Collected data
____________
(* ===== verification/_CoqProject ===== *)
-Q . S2P
Prelude.v
Config.v
Text.v
Blocks.v
Mapping.v
Device.v
Perf.v
SsdIo.v
Gc.v
Ftl.v
Persist.v
Ssd.v
Tables.v
Lists.v
Victims.v
Inv.v
Collect.v
Host.v
Boot.v
Reload.v
SsdLaws.v
Timing.v
SsdSim.v
Space.v
Session.v
Example.v
FtlProps.v
DriveProps.v
ConfigProps.v
BlockProps.v
ModuleProps.v
Cache.v
Firm.v
FirmRing.v
FirmWrite.v
FirmFlush.v
FirmQueue.v
FirmCopy.v
FirmServe.v
FirmSession.v
FirmProps.v
Threads.v
ThreadTurns.v
ThreadRefine.v
ThreadSafe.v
ThreadProps.v
Bytes.v
Identify.v
Ide.v
IdeDisk.v
IdeSector.v
IdePio.v
IdePorts.v
IdeDma.v
IdeGuest.v
IdeIdentify.v
IdeSave.v
IdeSession.v
IdeInit.v
IdeProps.v
CacheProps.v
Monitor.v
MonitorProps.v
Monitored.v
Faults.v
(* ===== verification/Text.v ===== *)
(** * Numbers as text

    The decimal numbers [sprintf] writes, and that [fscanf] and [sscanf] read them
    back; the decimal fractions of [double]. *)

From stdpp Require Import prelude gmap strings.
From Stdlib Require Import SpecFloat Ascii.
From Stdlib Require String.
From S2P Require Import Prelude Config.

Local Open Scope Z_scope.

(** ** Decimal numbers *)

Definition chars (s : string) : list ascii := String.list_ascii_of_string s.

Definition digit (d : Z) : ascii := ascii_of_N (Z.to_N (48 + d)).

(** The decimal digits of [n] before [acc]. *)
Fixpoint decimal (fuel : nat) (n : Z) (acc : list ascii) : list ascii :=
  match fuel with
  | O => acc
  | S fuel' =>
      let acc := digit (n mod 10) :: acc in
      if n <? 10 then acc else decimal fuel' (n / 10) acc
  end.

Definition print_int (n : Z) (acc : list ascii) : list ascii :=
  if n <? 0 then "-"%char :: decimal 20 (- n) acc else decimal 20 n acc.

Definition newline : ascii := ascii_of_nat 10.

Lemma digit_cases (Q : Z -> Prop) d : 0 <= d < 10 ->
  Q 0 -> Q 1 -> Q 2 -> Q 3 -> Q 4 -> Q 5 -> Q 6 -> Q 7 -> Q 8 -> Q 9 -> Q d.
Proof.
  intros Hd. assert (d = 0 \/ d = 1 \/ d = 2 \/ d = 3 \/ d = 4 \/ d = 5 \/ d = 6 \/ d = 7 \/ d = 8 \/ d = 9)
    as H by lia. intros. destruct_or! H; by subst d.
Qed.

Lemma digit_val_digit d : 0 <= d < 10 -> digit_val (digit d) = Some d.
Proof. intros Hd. by apply (digit_cases (fun d => digit_val (digit d) = Some d)). Qed.

Lemma decimal_head fuel n : 0 <= n -> forall acc, exists d r, 0 <= d < 10 /\ decimal (S fuel) n acc = digit d :: r.
Proof.
  revert n. induction fuel as [|fuel IH]; intros n Hn acc; simpl.
  - exists (n mod 10), acc. split; [apply Z.mod_pos_bound; lia|]. by destruct (n <? 10).
  - destruct (n <? 10); [exists (n mod 10), acc; split; [apply Z.mod_pos_bound; lia|done]|].
    apply IH. apply Z.div_pos; lia.
Qed.

Lemma take_digits_decimal fuel : forall n acc, 0 <= n < 10 ^ Z.of_nat (S fuel) ->
  take_digits 0 (decimal (S fuel) n acc) = take_digits n acc.
Proof.
  induction fuel as [|fuel IH]; intros n acc Hn; pose proof (Z.mod_pos_bound n 10 ltac:(lia)) as Hm.
  - cbn [decimal]. assert (n < 10) by lia. destruct (Z.ltb_spec n 10); [|lia].
    cbn [take_digits]. rewrite digit_val_digit by lia. f_equal. rewrite Z.mod_small; lia.
  - set (k := S fuel) in IH |- *. cbn [decimal]. destruct (Z.ltb_spec n 10).
    { cbn [take_digits]. rewrite digit_val_digit by lia. f_equal. rewrite Z.mod_small; lia. }
    rewrite IH.
    + cbn [take_digits]. rewrite digit_val_digit by lia. f_equal. pose proof (Z.div_mod n 10). lia.
    + split; [apply Z.div_pos; lia|]. apply Z.div_lt_upper_bound; [lia|].
      rewrite (Nat2Z.inj_succ (S fuel)), Z.pow_succ_r in Hn by lia. fold k in Hn. lia.
Qed.

Lemma fscanf_d_digits d r : 0 <= d < 10 ->
  fscanf_d (" "%char :: digit d :: r) =
    (let '(n, r') := take_digits 0 (digit d :: r) in (Some (strtol_int n), r')).
Proof.
  intros Hd. by apply (digit_cases (fun d => fscanf_d (" "%char :: digit d :: r) =
    (let '(n, r') := take_digits 0 (digit d :: r) in (Some (strtol_int n), r')))).
Qed.

Lemma fscanf_d_minus d r : 0 <= d < 10 ->
  fscanf_d (" "%char :: "-"%char :: digit d :: r) =
    (let '(n, r') := take_digits 0 (digit d :: r) in (Some (strtol_int (- n)), r')).
Proof.
  intros Hd. by apply (digit_cases (fun d => fscanf_d (" "%char :: "-"%char :: digit d :: r) =
    (let '(n, r') := take_digits 0 (digit d :: r) in (Some (strtol_int (- n)), r')))).
Qed.

Lemma strtol_int_id v : - 2 ^ 31 <= v < 2 ^ 31 -> strtol_int v = v.
Proof. intros Hv. unfold strtol_int. rewrite Z.min_r, Z.max_r by lia. apply i32_id. lia. Qed.

Lemma fscanf_d_print v acc : - 2 ^ 31 <= v < 2 ^ 31 ->
  fscanf_d (" "%char :: print_int v (newline :: acc)) = (Some v, newline :: acc).
Proof.
  intros Hv. unfold print_int. destruct (Z.ltb_spec v 0).
  - destruct (decimal_head 19 (- v) ltac:(lia) (newline :: acc)) as (d & r & Hd & E).
    pose proof (take_digits_decimal 19 (- v) (newline :: acc)) as Ht. rewrite E in Ht |- *.
    rewrite fscanf_d_minus, Ht by lia. simpl. by rewrite Z.opp_involutive, strtol_int_id.
  - destruct (decimal_head 19 v ltac:(lia) (newline :: acc)) as (d & r & Hd & E).
    pose proof (take_digits_decimal 19 v (newline :: acc)) as Ht. rewrite E in Ht |- *.
    rewrite fscanf_d_digits, Ht by lia. simpl. by rewrite strtol_int_id.
Qed.


(** ** [sscanf] on a string *)

(** The sign and the digits of an integer after blanks. *)
Definition scan_number (l : list ascii) : option (bool * Z) :=
  let l := skip_space l in
  let '(neg, l) := match l with
                   | "-"%char :: l' => (true, l')
                   | "+"%char :: l' => (false, l')
                   | _ => (false, l)
                   end in
  match l with
  | c :: _ => match digit_val c with Some _ => Some (neg, fst (take_digits 0 l)) | None => None end
  | [] => None
  end.

(** [%d], [%u] and [%lld]: the value stored, if any. *)
Definition sscanf_d (l : list ascii) : option Z :=
  match scan_number l with Some (neg, n) => Some (strtol_int (if neg then - n else n)) | None => None end.

Definition sscanf_u (l : list ascii) : option Z :=
  match scan_number l with
  | Some (neg, n) => Some (if 2 ^ 64 <=? n then 2 ^ 32 - 1 else u32 (if neg then - n else n))
  | None => None
  end.

Definition sscanf_lld (l : list ascii) : option Z :=
  match scan_number l with
  | Some (neg, n) => Some (Z.max (- 2 ^ 63) (Z.min (2 ^ 63 - 1) (if neg then - n else n)))
  | None => None
  end.

(** A text that does not go on with a digit. *)
Definition no_digit (l : list ascii) : Prop := match l with c :: _ => digit_val c = None | [] => True end.

Lemma take_digits_stop n l : no_digit l -> take_digits n l = (n, l).
Proof. destruct l as [|c l]; simpl; [done|]. by intros ->. Qed.

Lemma scan_digit d r : 0 <= d < 10 -> scan_number (digit d :: r) = Some (false, fst (take_digits 0 (digit d :: r))).
Proof. intros Hd. by apply (digit_cases (fun d => scan_number (digit d :: r) = Some (false, fst (take_digits 0 (digit d :: r))))). Qed.

Lemma scan_print v l : 0 <= v < 10 ^ 20 -> no_digit l -> scan_number (print_int v l) = Some (false, v).
Proof.
  intros Hv Hl. unfold print_int. destruct (Z.ltb_spec v 0); [lia|].
  destruct (decimal_head 19 v ltac:(lia) l) as (d & r & Hd & E). pose proof (take_digits_decimal 19 v l ltac:(lia)) as Ht.
  rewrite E in Ht |- *. by rewrite scan_digit, Ht, take_digits_stop.
Qed.

Lemma sscanf_d_print v l : 0 <= v < 2 ^ 31 -> no_digit l -> sscanf_d (print_int v l) = Some v.
Proof. intros Hv Hl. unfold sscanf_d. rewrite scan_print by (done || lia). by rewrite strtol_int_id by lia. Qed.

Lemma sscanf_u_print v l : 0 <= v < 2 ^ 32 -> no_digit l -> sscanf_u (print_int v l) = Some v.
Proof. intros Hv Hl. unfold sscanf_u. rewrite scan_print by (done || lia). destruct (Z.leb_spec (2 ^ 64) v); [lia|]. by rewrite u32_id by lia. Qed.

Lemma sscanf_lld_print v l : 0 <= v < 2 ^ 63 -> no_digit l -> sscanf_lld (print_int v l) = Some v.
Proof. intros Hv Hl. unfold sscanf_lld. rewrite scan_print by (done || lia). by rewrite Z.min_r, Z.max_r by lia. Qed.

(** ** The characters of a number *)

Lemma decimal_app fuel : forall n acc, decimal fuel n acc = decimal fuel n [] ++ acc.
Proof.
  induction fuel as [|fuel IH]; intros n acc; simpl; [done|]. destruct (n <? 10); [done|].
  rewrite IH, (IH _ [_]), <- app_assoc. done.
Qed.

Lemma print_int_app v acc : print_int v acc = print_int v [] ++ acc.
Proof. unfold print_int. destruct (v <? 0); rewrite decimal_app; done. Qed.

Definition is_digit (c : ascii) : Prop := exists d, digit_val c = Some d.

Lemma decimal_digits fuel : forall n acc, 0 <= n -> Forall is_digit acc -> Forall is_digit (decimal fuel n acc).
Proof.
  induction fuel as [|fuel IH]; intros n acc Hn Ha; simpl; [done|].
  assert (Forall is_digit (digit (n mod 10) :: acc)) as H.
  { constructor; [|done]. exists (n mod 10). apply digit_val_digit, Z.mod_pos_bound. lia. }
  destruct (n <? 10); [done|]. apply IH; [apply Z.div_pos; lia|done].
Qed.

Lemma print_int_digits v : 0 <= v -> Forall is_digit (print_int v []).
Proof. intros Hv. unfold print_int. destruct (Z.ltb_spec v 0); [lia|]. by apply decimal_digits. Qed.

Lemma print_int_ne v : print_int v [] <> [].
Proof.
  unfold print_int. destruct (Z.ltb_spec v 0); [done|].
  destruct (decimal_head 19 v ltac:(lia) []) as (d & r & _ & ->). done.
Qed.

(** ** Decimal fractions *)

(** The number nearest to [n / d], half to even. *)
Definition round_half_even (n d : Z) : Z :=
  let q := n / d in
  let r := n mod d in
  if 2 * r <? d then q else if d <? 2 * r then q + 1 else q + q mod 2.

(** [k] digits of [n], with leading zeros. *)
Fixpoint padded (k : nat) (n : Z) (acc : list ascii) : list ascii :=
  match k with O => acc | S k' => padded k' (n / 10) (digit (n mod 10) :: acc) end.

(** [%.<k>lf]. *)
Definition print_fixed (k : nat) (d : double) : list ascii :=
  match d with
  | S754_nan => chars "nan"
  | S754_infinity s => (if s then chars "-" else []) ++ chars "inf"
  | S754_zero s => (if s then chars "-" else []) ++ chars "0." ++ padded k 0 []
  | S754_finite s m e =>
      let n := if 0 <=? e then Z.pos m * 2 ^ e * 10 ^ Z.of_nat k else round_half_even (Z.pos m * 10 ^ Z.of_nat k) (2 ^ (- e)) in
      let i := n / 10 ^ Z.of_nat k in
      (if s then chars "-" else []) ++ decimal (S (Z.to_nat (Z.log2 i))) i (chars "." ++ padded k (n mod 10 ^ Z.of_nat k) [])
  end.

(** [%lf] on a decimal fraction: the double nearest to it.  Exponents, hexadecimal
    fractions, infinities and NaNs are not read. *)
Definition sscanf_lf (l : list ascii) : option double :=
  let l := skip_space l in
  let '(neg, l) := match l with
                   | "-"%char :: l' => (true, l')
                   | "+"%char :: l' => (false, l')
                   | _ => (false, l)
                   end in
  match l with
  | c :: _ =>
      match digit_val c with
      | Some _ =>
          let '(i, r) := take_digits 0 l in
          let '(n, p) := match r with
                         | "."%char :: r' => let '(n, r'') := take_digits i r' in (n, 10 ^ (zlen r' - zlen r''))
                         | _ => (i, 1)
                         end in
          Some (match n, p with
                | Zpos a, Zpos b => dbl_div (S754_finite neg a 0) (S754_finite false b 0)
                | _, _ => S754_zero neg
                end)
      | None => None
      end
  | [] => None
  end.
____________
-- Activity --
Find the lines above holding the word "Stdlib" and show them.

-- Solution --
From Stdlib Require Import SpecFloat Ascii.
From Stdlib Require String.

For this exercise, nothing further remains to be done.